=== Begin Enclosure ===

(* ===== verification/Interplay.v ===== *)
(** * Interplay: the dispatcher and the tracker on one quota row

    The dispatcher charges a job's tokens to the quota row of its
    account and provider ([updateQuota] of [supabase.ts], through the
    [update_quota_usage] procedure); the tracker zeroes the row's daily
    counter when its [reset_daily_at] has passed ([checkQuotas] of the
    tracker's [index.ts]).  The reset happens at the tracker's next run,
    not at the reset instant, and it zeroes the counter whatever was
    charged in between: the tokens of a job that completes after the
    reset instant and before that run count neither against the old day
    (whose counter is gone) nor against the new one.  This file composes
    the two components' models on one world. *)

From S2P Require Import Prelude Model Worker QuotaTracker.

Local Open Scope Z_scope.
Local Open Scope orch_scope.

(** ** [update_quota_usage] on the rows *)

Lemma update_quota_usage_ids a p k l : map q_id (update_quota_usage a p k l) = map q_id l.
Proof. unfold update_quota_usage. rewrite map_map. apply map_ext. intros q. by case_bool_decide. Qed.

Lemma update_quota_usage_charged a p k l q :
  q ∈ l → q_account_id q = a → q_provider q = p → add_usage k q ∈ update_quota_usage a p k l.
Proof.
  intros Hq Ha Hp. unfold update_quota_usage. apply list_elem_of_fmap. exists q.
  split; [|done]. by rewrite bool_decide_eq_true_2.
Qed.

(** ** A charge between the reset instant and the tracker's run *)

(** C28: A job that charges [k] tokens to a row whose daily reset
    instant has already passed, before the tracker's next run: the
    charge lands on the row ([daily_used] grows by [k]), and the run
    that follows zeroes the counter of that row, so the new day's
    counter does not hold the [k] tokens used after the reset
    instant. *)
Theorem usage_after_reset_discarded cfg w q k :
  calls_ok (CUpdateQuota :: tracker_calls) w → NoDup (map q_id (db_quotas (w_db w))) →
  clock_monotone (w_env w) → q ∈ db_quotas (w_db w) →
  q_reset_daily_at q <= env_clock (w_env w) (w_clock_reads w) →
  ∃ w1 w2 q', updateQuota (q_account_id q) (q_provider q) k w = (w1, inr tt) ∧
    add_usage k q ∈ db_quotas (w_db w1) ∧ q_daily_used (add_usage k q) = q_daily_used q + k ∧
    checkQuotas cfg w1 = (w2, inr tt) ∧
    q' ∈ db_quotas (w_db w2) ∧ q_id q' = q_id q ∧ q_daily_used q' = 0.
Proof.
  intros Hok Hnd Hm Hq Hr.
  rewrite (updateQuota_ok (CUpdateQuota :: tracker_calls)) by (done || by left).
  set (w1 := set_db _ _).
  assert (Hin : add_usage k q ∈ db_quotas (w_db w1)) by (by apply update_quota_usage_charged).
  destruct (checkQuotas_daily_reset cfg w1 (add_usage k q)) as (w2 & q' & t & E & Hq' & Hid & Hu & _);
    [|by cbn; rewrite update_quota_usage_ids|done|done|done|].
  - eapply calls_ok_sub; [|eapply calls_ok_env; [|exact Hok]; done]. set_solver.
  - by exists w1, w2, q'.
Qed.

(** A row with 7 of 10 used and its reset instant at 0: a job charges
    two tokens, then the tracker's run leaves the row at 0. *)
Lemma usage_after_reset_discarded_witness :
  let w := tr_world active [tr_quota 7 10 0] [] in
  ∃ w1 w2 q', updateQuota "A" "chatgpt" 2 w = (w1, inr tt) ∧
    add_usage 2 (tr_quota 7 10 0) ∈ db_quotas (w_db w1) ∧ q_daily_used (add_usage 2 (tr_quota 7 10 0)) = 9 ∧
    checkQuotas config_default w1 = (w2, inr tt) ∧
    q' ∈ db_quotas (w_db w2) ∧ q_id q' = "Q1" ∧ q_daily_used q' = 0.
Proof.
  apply (usage_after_reset_discarded config_default (tr_world active [tr_quota 7 10 0] []) (tr_quota 7 10 0) 2);
    tr_hyps.
Defined.
(** C29: Out of order, the list drifts from the table: when the answer
    of a query that already saw an insert is handled before the insert's
    event, the row is listed twice; when the event is handled before
    the answer of a query that did not see it, the answer overwrites it
    and the row is missing.  Either way the list no longer mirrors the
    table. *)
Theorem useAccounts_out_of_order m0 r snap0 snap1 :
  m0 !! acc_id r = None →
  mirrors acc_id snap0 m0 → mirrors acc_id snap1 (<[acc_id r := r]> m0) →
  let m1 := table_replay acc_id [ChInsert r] m0 in
  let late := run_hook acc_id prepend [MAnswer (inr (Some snap1)); MEvent (ChInsert r)] hook_init in
  let early := run_hook acc_id prepend [MEvent (ChInsert r); MAnswer (inr (Some snap0))] hook_init in
  h_rows late = r :: snap1 ∧ ¬ mirrors acc_id (h_rows late) m1 ∧
  h_rows early = snap0 ∧ ¬ mirrors acc_id (h_rows early) m1.
Proof.
  intros Hn H0 H1 m1 late early. split_and!; [done| |done|].
  - intros Hd. pose proof (mirrors_length acc_id _ _ _ Hd H1). simpl in *. lia.
  - intros Hd. pose proof (mirrors_functional acc_id _ _ _ H0 Hd) as E. subst m1.
    cbn in E. rewrite E, lookup_insert_eq in Hn. discriminate.
Qed.
(** * csv2latex-table: escaping, header formatting and table assembly

    A shallow embedding of [csv2latex-table.py] and the properties its
    specification states about it.

    Python strings are sequences of Unicode code points, so a string is a
    list of code points ([N]); [lit] turns a literal into one.  Python
    integers are [Z].  Exceptions are explicit: a computation either returns
    or raises, and [try]/[except] is a combinator of the monad the
    assembler runs in. *)

From Stdlib Require Import String Ascii List ZArith NArith Arith Lia Bool.
From Stdlib Require Decimal.
Import ListNotations.

Local Open Scope Z_scope.

(** ** Strings *)

Definition pystr := list N.

Definition lit (s : string) : pystr :=
  List.map N_of_ascii (list_ascii_of_string s).

(** The line feed, which no literal can hold. *)
Definition nl : pystr := [10%N].

Fixpoint str_eqb (a b : pystr) : bool :=
  match a, b with
  | [], [] => true
  | x :: a', y :: b' => N.eqb x y && str_eqb a' b'
  | _, _ => false
  end.

(** Truth value of a string: the empty string is false. *)
Definition truthy (s : pystr) : bool :=
  match s with [] => false | _ :: _ => true end.

(** [x in l] for a list of strings. *)
Definition str_in (x : pystr) (l : list pystr) : bool :=
  existsb (str_eqb x) l.

(** [str.isspace] on one code point, as CPython's [_PyUnicode_IsWhitespace]. *)
Definition isspace (c : N) : bool :=
  (((9 <=? c) && (c <=? 13)) || ((28 <=? c) && (c <=? 32))
   || (c =? 133) || (c =? 160) || (c =? 5760)
   || ((8192 <=? c) && (c <=? 8202))
   || (c =? 8232) || (c =? 8233) || (c =? 8239) || (c =? 8287)
   || (c =? 12288))%N.
(* ===== verification/Xv6.v ===== *)
(** * xv6

    A verification of the xv6 operating system of this repository (the x86
    teaching kernel with process priorities, [ps], [nice], advisory file locks,
    [snprintf] and power off added), its user programs and its tool mkfs.

    ** The program and how its parts interact

    The boot loader (bootmain.c) reads the kernel from the disk.  The kernel
    (main.c) sets up memory, devices and the other processors and creates the
    first process.  A process enters the kernel by a trap (trap.c); a system
    call is dispatched by syscall.c to sysproc.c (processes), sysfile.c (files)
    or exec.c.  Those rest on the process table and scheduler (proc.c), page
    tables (vm.c) over the page allocator (kalloc.c), and the table of open
    files (file.c) over pipes (pipe.c) and the file system (fs.c).  The file
    system writes blocks through the log (log.c), the log through the buffer
    cache (bio.c), the cache to the disk (ide.c, or memide.c in memory).  All
    of them use spinlocks and sleep locks.  The console (console.c, kbd.c,
    uart.c) is a device file.  User programs (sh.c, grep.c, cat.c ...) use the
    library (printf.c, ulib.c, umalloc.c) and run on the system calls; mkfs.c
    builds the first disk image on the host.

    ** How code is written down

    Integers are [Z] with the wrap-around of their C type written out ([u8],
    [u16], [u32], [s16], [s32] below).  Memory is a function from addresses to
    bytes.  Pointers into a C array of structures are indices, pointers into
    memory are addresses.  Kernel code is in the state monad of Prelude.v: a
    computation sees the calling thread, the spinlocks it holds and the
    wakeups it has issued, and ends in [Ret] (a result), [Sleep] (it gives up
    the processor in [sleep], to be resumed), [Switch] (in [sched] otherwise),
    [Panic] (with the message of the source) or [Undef] (undefined behaviour
    of C, or a loop out of fuel).  User programs return options or runs.

    What the source does not contain is an argument: devices ([Hardware], the
    drive of Ide.v), the linker's symbols, the contents of uninitialised
    arrays, what [read] will return to a user program.  Where a component
    rests on another through an interface, the interface is a class:
    [BlockStore] (bio.c to log.c, in Blocks.v), [TxBlocks] and its contract
    (log.c to fs.c, in Tx.v), [Devices] (console.c to fs.c), [ProcEnv] (the
    rest of the kernel to proc.c, in Proc.v, given by [kernel_env] in
    Kernel.v).  Clients are proved against the interface, the implementation is
    proved to provide it.

    ** Files

    Basis.
    - Xv6: machine integers and the constants of param.h, memlayout.h, mmu.h
      and fs.h.  Prelude: the monad, tactics, hints, generic lemmas.
    - Kstring: string.c and the string instructions of x86.h.
    - Bytes: little-endian fields in block images.

    Concurrency and processes.
    - Spinlock: spinlock.c, once as the code of one processor and once as a
      step relation in which processors interleave at each access to memory.
      Shown: mutual exclusion, interrupts off inside and restored after, and
      that [acquire] and [release] of the monad summarise the C code.
    - Sleeplock: sleeplock.c and the protocol of its users: exclusion and no
      lost wakeup.
    - Proc, ProcTable, Sched: proc.c.  ProcTable shows the invariant of the
      process table for every operation, [fork], and the meeting of [exit] and
      [wait]; Sched shows [sleep] against [wakeup], [kill], the schedule, and
      what [proc_ps] reports.
    - Pipe: pipe.c as a ring that delivers all bytes in order.

    Memory.
    - Kalloc: kalloc.c; the list threaded through the free pages is a stack.
    - Vm (the code of vm.c), PageTable ([walkpgdir], [mappages]), Uvm
      ([allocuvm], [deallocuvm]), Copyuvm ([freevm], [setupkvm], [copyuvm],
      [copyout], [uva2ka]), VmDemo (a concrete address space).
    - Seg: descriptors of mmu.h, [seginit], [switchuvm], [tvinit], and the boot
      page table [entrypgdir].

    Files.
    - Bio: bio.c and memide.c; at most one buffer per block, least recently
      used replacement, [bread] returns the block.
    - Blocks, Tx: the two contracts.  Log: log.c.  Crash: atomicity of
      operations over any crash and repeated recovery, recovery at boot, and
      that the log's reservation is enough for operations of nine blocks.
    - Fs: the code of fs.c.  Bitmap ([balloc], [bfree]), Inode (encoding,
      inode cache), Content ([bmap], [readi], [writei] as one byte sequence),
      Dir ([dirlookup], [dirlink], path elements), FsDemo (a concrete disk).
    - File: file.c and [pipealloc].  Ide: ide.c; every request is served, in
      order, with the right block.
    - Mkfs: mkfs.c; the image is a file system in the sense of Fs.

    System calls.
    - Kernel: the whole state, and access to user memory through page tables.
    - Syscall, Args: syscall.c and what its checks let through.
    - Sysproc, Sysfile, Trap: sysproc.c, sysfile.c, trap.c.
    - Exec, ExecStack, Frame: exec.c, the stack it builds, all or nothing.
    - Sbrk: [sys_sbrk], [growproc] and [sys_ps] over vm.c.
    - Fdrefs, Fdsys, Fdlife: reference counts of open files are exact across
      every system call.  SysDemo: concrete states.

    Console and devices.
    - Console, ConsoleLine: console.c as a line editor; [cprintf] against the
      specification of [printf].  Kbd: kbd.c, and keystrokes from the
      controller to the reader.
    - Apic: lapic.c, ioapic.c, picirq.c, the set-up of uart.c and ide.c, and
      kshutdown.c.  Mp: mp.c.  Start: [startothers] of main.c.
    - Boot: bootmain.c.

    User programs.
    - Printf: printf.c against a specification of formats.  Ulib: ulib.c.
      Umalloc: umalloc.c; blocks never overlap and nothing is lost.
    - Sh (the parser), ShPrint (it inverts a printer), ShRun ([runcmd] and its
      descriptors), all of sh.c.
    - Grep: grep.c against the meaning of patterns.
    - Uprogs: cat.c, wc.c, echo.c, ls.c, mycat2.c.
    - Usys: init.c, the prompt loop of sh.c, rm.c, mkdir.c, ln.c, kill.c,
      nice.c, ps.c, shutdown.c, zombie.c, priorInv.c, longRunner.c,
      testflock.c, forktest.c, stressfs.c: trees of system calls, run against
      any kernel.

    ** Bounds and fuel

    Loops whose length is a C constant or a length of data recurse on that
    number.  Fuel appears where the length depends on data in memory, and a
    theorem says which fuel is enough: the length of a string for [strlen],
    [strcpy], [strcmp], [atoi]; 32 digits for [printint]; the number of buffers
    for the scan of the cache ([Bio.scan]); the pages of the range for
    [freerange]; the length of the queue for [Ide.last_of]; [INPUT_BUF] for
    the line that control-U erases; four units per character of the
    line for the parser ([Sh.parsecmd_terminates]).  Polling loops (the local APIC, the clock, the
    disk, [startothers], the boot loader) take the hypothesis that the device
    answers within the fuel.  The endless loops of init and the shell run for
    a number of rounds and lines.  The scheduler runs for any number of passes over
    the table.

    Sleeping code is resumed explicitly: the theorems on pipes, sleep locks,
    [wait] and [iderw] run the code again from where it slept.  Kernel code
    between two sleeping points runs alone: Spinlock justifies this for code
    under one lock; the theorems on the log and the process table hold for any
    sequence of the operations of different processes.

    ** Not modelled

    The assembly (bootasm.S, entry.S, entryother.S, initcode.S, swtch.S,
    trapasm.S, usys.S, vectors.S): mode switches, register switch, trap
    entries; the kernel model starts where the C code is called.  [main],
    [mpenter] and [mpmain] of main.c, which only call the initialisers in turn.
    usertests.c and snprintftest.c, which exercise what the theorems state.
    The prototypes in defs.h and user.h.  Messages mkfs prints.  The memory
    model of the processors beyond sequential consistency. *)

From stdpp Require Import base numbers.

#[global] Open Scope Z_scope.

(** ** Machine integers

    [uint], [ushort], [uchar] are integers kept in range by an explicit
    reduction; [int] is the two's complement reading of the same 32 bits. *)

Definition u32 (z : Z) : Z := z mod 2 ^ 32.
Definition u16 (z : Z) : Z := z mod 2 ^ 16.
Definition u8 (z : Z) : Z := z mod 2 ^ 8.
Definition s16 (z : Z) : Z := (z + 2 ^ 15) mod 2 ^ 16 - 2 ^ 15.
Definition s32 (z : Z) : Z := (z + 2 ^ 31) mod 2 ^ 32 - 2 ^ 31.

(** ** param.h *)

Definition NPROC : nat := 64.
#[global] Arguments NPROC : simpl never.
Definition KSTACKSIZE : Z := 4096.
Definition NCPU : nat := 8.
Definition NOFILE : nat := 16.
#[global] Arguments NOFILE : simpl never.
Definition NFILE : nat := 100.
#[global] Arguments NFILE : simpl never.
Definition NINODE : nat := 50.
#[global] Arguments NINODE : simpl never.
Definition NDEV : Z := 10.
Definition ROOTDEV : Z := 1.
Definition MAXARG : Z := 32.
Definition MAXOPBLOCKS : Z := 10.
Definition LOGSIZE : Z := MAXOPBLOCKS * 3.
Definition NBUF : nat := 30.
#[global] Arguments NBUF : simpl never.
Definition FSSIZE : Z := 2000.

(** ** memlayout.h and mmu.h *)

Definition EXTMEM : Z := 0x100000.
Definition PHYSTOP : Z := 0xE000000.
Definition DEVSPACE : Z := 0xFE000000.
Definition KERNBASE : Z := 0x80000000.
Definition KERNLINK : Z := KERNBASE + EXTMEM.
Definition PGSIZE : Z := 4096.

(** [PGROUNDUP] and [PGROUNDDOWN] on 32-bit addresses. *)
Definition PGROUNDUP (sz : Z) : Z := Z.land (u32 (sz + PGSIZE - 1)) (Z.lnot (PGSIZE - 1)).
Definition PGROUNDDOWN (a : Z) : Z := Z.land a (Z.lnot (PGSIZE - 1)).

(** ** fs.h *)

Definition ROOTINO : Z := 1.
Definition BSIZE : Z := 512.
Definition NDIRECT : Z := 12.
Definition NINDIRECT : Z := BSIZE / 4.
Definition MAXFILE : Z := NDIRECT + NINDIRECT.
Definition IPB : Z := BSIZE / 64.
Definition BPB : Z := BSIZE * 8.
Definition DIRSIZ : nat := 14.
Definition T_DIR : Z := 1.
Definition T_FILE : Z := 2.
Definition T_DEV : Z := 3.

=== End Enclosure ===

◆ ACTIVITY ◆
Each line of the material that has the word "processors" belongs in the answer.

◆ EXPECTED OUTPUT ◆
    (main.c) sets up memory, devices and the other processors and creates the
      step relation in which processors interleave at each access to memory.
    model of the processors beyond sequential consistency. *)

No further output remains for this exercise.